Which I/O controller is the fairest of them all?

Posted May 15, 2009 19:37 UTC (Fri) by jzbiciak (✭ supporter ✭, #5246)
Parent article: Which I/O controller is the fairest of them all?

This array already has the means to identify the owner for any given page in the system. Or, at least, it will identify an owner; there's no real attempt to track multiple owners of shared pages. The blkio-cgroup patch adds some fields to this array to make it easy to identify which control group is associated with a given page. Given that, and given that block I/O requests include the address of the memory pages involved, it is not too hard to look up a control group to associate with each request. Modules like dm-ioband can then use this information to control the bandwidth used by all requests, not just those initiated directly from user space.
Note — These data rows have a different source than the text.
(* ===== verification/Dialogue.v ===== *)
(** * Two endpoints in dialogue

    A whole run of two endpoints over a network that loses, delays, repeats and
    reorders packets, and adds whatever it likes except a forgery: the shells
    open, write and close sessions, the clocks tick independently, sends fail
    and are retried.  The specification is a pair of queues per session: what
    one shell is told is a prefix of what the other shell wrote. *)

From stdpp Require Import functions.
From S2P Require Import Prelude Bytes Core Wire WireFacts Sequence SequenceTrace Crypto.
From S2P Require Import Packet Machine MachineFacts Kcp KcpMessage KcpInv KcpFlush KcpStream.
From S2P Require Import Routing RoutingFeedback RoutingTotal Endpoint EndpointLifecycle.
From S2P Require Import EndpointFacts EndpointSend EndpointTraffic SessionPeer Talk.
From S2P Require Import EndpointTalk EndpointEvents.

(** ** A site: an endpoint and what its shell saw *)

Section site.
Context `{Aes : Aegis128L, Bl : Blake3, It : HashIter}.

(** The endpoint with its clock, every packet it handed to the shell, the
    writes it accepted, the data it delivered, and the sessions it announced. *)
Record site := {
  core : EC.t;
  clock : Z;
  packets : list (ChannelId * list Z);
  written : list (ConvId * list Z);
  delivered : list (ConvId * list Z);
  announced : list ConvId;
}.

Definition new_site (self : EC.t) : site := Build_site self 0 [] [] [] [].

Definition packets_of (out : list CoreAction) : list (ChannelId * list Z) :=
  omap (λ a, match a with SendTransportPacket ch b => Some (ch, b) | _ => None end) out.

Definition delivered_of (out : list CoreAction) : list (ConvId * list Z) :=
  omap (λ a, match a with WriteSession c b => Some (c, b) | _ => None end) out.

Definition announced_of (out : list CoreAction) : list ConvId :=
  omap (λ a, match a with OpenSession c => Some c | _ => None end) out.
It's not obvious why you'd want to ding the owner of a page for the I/O associated with writing it out, unless that task is also blocked waiting for more pages. It seems like whatever is currently causing memory pressure might also be a good candidate to bill for this I/O, and that task may not be the task that owns the page getting operated on in the case of VM traffic.

For example, suppose I load $MEMHOG, and it allocates lots of pages pushing 20 or 30 small, well behaved apps to disk. Why should $MEMHOG be able to charge all this traffic it's triggering to those 20 or 30 small tasks, effectively getting more than its share of bandwidth through the back door?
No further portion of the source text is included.